22 October 2025

[Rwanda Forum] Spain revives war crimes case against Rwandan military figure – Canadian Dimension.

Spain revives war crimes case against Rwandan military figure – Canadian Dimension
Spanish lawyers are convinced that the evidence in the case is overwhelming, and they continue to gather documents and testimony from protected witnesses. The latest warrants against General Nyamwasa were issued on charges that go beyond terrorism—they are for war crimes, crimes against humanity and genocide.

Spain revives war crimes case against Rwandan military figure

Kayumba Nyamwasa, once a top ally of Paul Kagame, is sought for orchestrating killings of foreign nationals and civilians

War ZonesAfrica

Rwanda's former army chief of staff, Kayumba Nyamwasa, middle, stands behind Paul Kagame during a military event in Kigali.

Spain has re-issued arrest warrants against a high-profile Rwandan opposition figure in exile who stands accused of committing war crimes while serving under Rwandan leader Paul Kagame, in a case that has defied the politics of international justice for nearly two decades.

In a landmark lawsuit of universal jurisdiction, Spain indicted 40 military officials of the ruling Rwandan Patriotic Front (RPF) in 2008 on charges of genocide, crimes against humanity, and terrorism dating from the 1990s—during and after the Rwandan genocide.

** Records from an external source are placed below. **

(** [Maps::dealloc] *)
Definition dealloc (addr : Z) (m : Maps S) : outcome (Maps S) :=
  match maps m !! addr with
  | None => Ret m
  | Some mem_key =>
      match slab_get (mem_slab m) mem_key with
      | None => Ret (set_maps (delete addr (maps m)) m)
      | Some mem =>
          let m := set_name_map (delete (mem_name mem) (name_map m)) m in
          let m := if Mem.can_execute mem then note_code_write (base_addr mem) (Mem.size mem) m else m in
          match slab_get (mem_slab m) mem_key with
          | None => Ret m
          | Some mem =>
              let m := put_mem mem_key (Mem.clear mem) m in
              slab ← slab_remove mem_key (mem_slab m);
              let m := set_slab slab m in
              let m := set_tlb (flush (tlb m)) m in
              Ret (set_maps (delete addr (maps m)) m)
          end
      end
  end.

(** [self.mem_slab[key]] *)
Definition slab_index (key : nat) (m : Maps S) : outcome Mem64 :=
  match slab_get (mem_slab m) key with Some mem => Ret mem | None => Panic end.

(** One iteration of the loop of [Maps::unmap_range]. *)
Definition unmap_one (addr end_ base : Z) (m : Maps S) : outcome (Maps S) :=
  key ← (match maps m !! base with Some k => Ret k | None => Panic end);
  mem ← slab_index key m;
  let bottom := bottom_addr mem in
  if (addr <=? base) && (bottom <=? end_) then dealloc base m
  else if addr <=? base then
    mem ← Mem.drop_front (wsub end_ base) mem;
    let m := put_mem key mem m in
    let m := set_maps (delete base (maps m)) m in
    Ret (set_maps (<[end_ := key]> (maps m)) m)
  else if bottom <=? end_ then Ret (put_mem key (Mem.truncate (wsub addr base) mem) m)
  else
    '(tail, mem) ← Mem.split_off end_ mem;
    let mem := Mem.truncate (wsub addr base) mem in
    let m := put_mem key mem m in
    let perm := permission mem in
    let name := mem_name mem +:+ "_" +:+ hex end_ in
    '(r, m) ← create_map name end_ (len tail) perm m;
    match r with
    | inr k =>
        mem ← slab_index k m;
        mem ← Mem.force_write_bytes end_ tail mem;
        Ret (put_mem k mem m)
    | inl _ => Ret m
    end.

(** The keys of [overlapping]. *)
Fixpoint overlapping_bases (addr : Z) (l : list (Z * nat)) (m : Maps S) : outcome (list Z) :=
  match l with
  | [] => Ret []
  | (base, key) :: l' =>
      mem ← slab_index key m;
      rest ← overlapping_bases addr l' m;
      Ret (if addr <? bottom_addr mem then base :: rest else rest)
  end.

Fixpoint unmap_all (addr end_ : Z) (bases : list Z) (m : Maps S) : outcome (Maps S) :=
  match bases with
  | [] => Ret m
  | base :: bases' => m ← unmap_one addr end_ base m; unmap_all addr end_ bases' m
  end.

(** [Maps::unmap_range] *)
Definition unmap_range (addr n : Z) (m : Maps S) : outcome (Maps S) :=
  match checked_add addr n with
  | None => Ret m
  | Some end_ =>
      overlapping ← overlapping_bases addr (range_to end_ (maps m)) m;
      m ← unmap_all addr end_ overlapping m;
      Ret (set_tlb (flush (tlb m)) m)
  end.

(** ** Scalar and bulk access *)

(** [Maps::read_scalar] *)
Definition read_scalar (n : nat) (addr : Z) (m : Maps S) : outcome (option Z * Maps S) :=
  match checked_add addr (Z.of_nat n - 1) with
  | None => Ret (None, m)
  | Some end_addr =>
      '(r, m) ← get_mem_by_addr addr m;
      match r with
      | None => Ret (None, m)
      | Some (_, mem) =>
          if Mem.inside end_addr mem && Mem.can_read mem then
            o ← read_le n (Mem.read_bytes addr (Z.of_nat n) mem); Ret (o, m)
          else if negb (Mem.inside end_addr mem) && Mem.can_read mem && (1 <? n)%nat then
            let boundary := bottom_addr mem in
            let lo_len := wsub boundary addr in
            let hi_len := wsub (Z.of_nat n) lo_len in
            match next (range_from boundary (maps m)) with
            | None => Ret (None, m)
            | Some (next_base, next_key) =>
                if negb (next_base =? boundary) then Ret (None, m)
                else match slab_get (mem_slab m) next_key with
                | None => Ret (None, m)
                | Some next_mem =>
                    if Mem.can_read next_mem && Mem.inside (wsub (wadd boundary hi_len) 1) next_mem then
                      let buf := replicate 16 0 in
                      buf ← copy_into 0 (Z.to_nat lo_len) (Mem.read_bytes addr lo_len mem) buf;
                      buf ← copy_into (Z.to_nat lo_len) n (Mem.read_bytes boundary hi_len next_mem) buf;
                      s ← index_range 0 n buf;
                      o ← read_le n s; Ret (o, m)
                    else Ret (None, m)
                end
            end
          else Ret (None, m)
      end
  end.

(** The first part of [Maps::write_scalar], a write across two adjacent maps:
    [Some b] when the function returns [b] there. *)
Definition write_across (n : nat) (addr value end_addr : Z) (m : Maps S)
    : outcome (option bool * Maps S) :=
  if negb (1 <? n)%nat then Ret (None, m)
  else
    '(r, m) ← get_mem_by_addr addr m;
    match r with
    | None => Ret (None, m)
    | Some (_, mem) =>
        if negb (negb (Mem.inside end_addr mem) && Mem.can_write mem) then Ret (None, m)
        else
          let boundary := bottom_addr mem in
          let lo_len := wsub boundary addr in
          let hi_len := wsub (Z.of_nat n) lo_len in
          let lo_exec := Mem.can_execute mem in
          match next (range_from boundary (maps m)) with
          | None => Ret (None, m)
          | Some (next_base, next_key) =>
              if negb (next_base =? boundary) then Ret (None, m)
              else match slab_get (mem_slab m) next_key with
              | None => Ret (None, m)
              | Some next_mem =>
                  if Mem.can_write next_mem && Mem.inside (wsub (wadd boundary hi_len) 1) next_mem then
                    let exec := lo_exec || Mem.can_execute next_mem in
                    buf ← write_le n value (replicate 16 0);
                    match next_back (range_to_inclusive addr (maps m)) with
                    | None => Ret (Some false, m)
                    | Some (_, first_key) =>
                        match slab_get (mem_slab m) first_key with
                        | None => Ret (Some false, m)
                        | Some first_mem =>
                            lo ← index_range 0 (Z.to_nat lo_len) buf;
                            first_mem ← Mem.write_bytes addr lo first_mem;
                            let m := put_mem first_key first_mem m in
                            match slab_get (mem_slab m) next_key with
                            | None => Ret (Some false, m)
                            | Some next_mem =>
                                hi ← index_range (Z.to_nat lo_len) n buf;
                                next_mem ← Mem.write_bytes boundary hi next_mem;
                                let m := put_mem next_key next_mem m in
                                let m := if exec then note_code_write addr (Z.of_nat n) m else m in
                                Ret (Some true, m)
                            end
                        end
                    end
                  else Ret (None, m)
              end
          end
    end.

The case initially stemmed from the murders of nine Spanish nationals in Rwanda and the neighbouring Democratic Republic of Congo, but later widened in scope to prosecute RPF officials for more serious war crimes against thousands of Rwandan and Congolese civilians.

Despite the indictments, none of the accused have ever been extradited to Spain to stand trial, as Rwandan officials, including President Kagame, have benefitted from widespread international support and legal cover since seizing power in 1994.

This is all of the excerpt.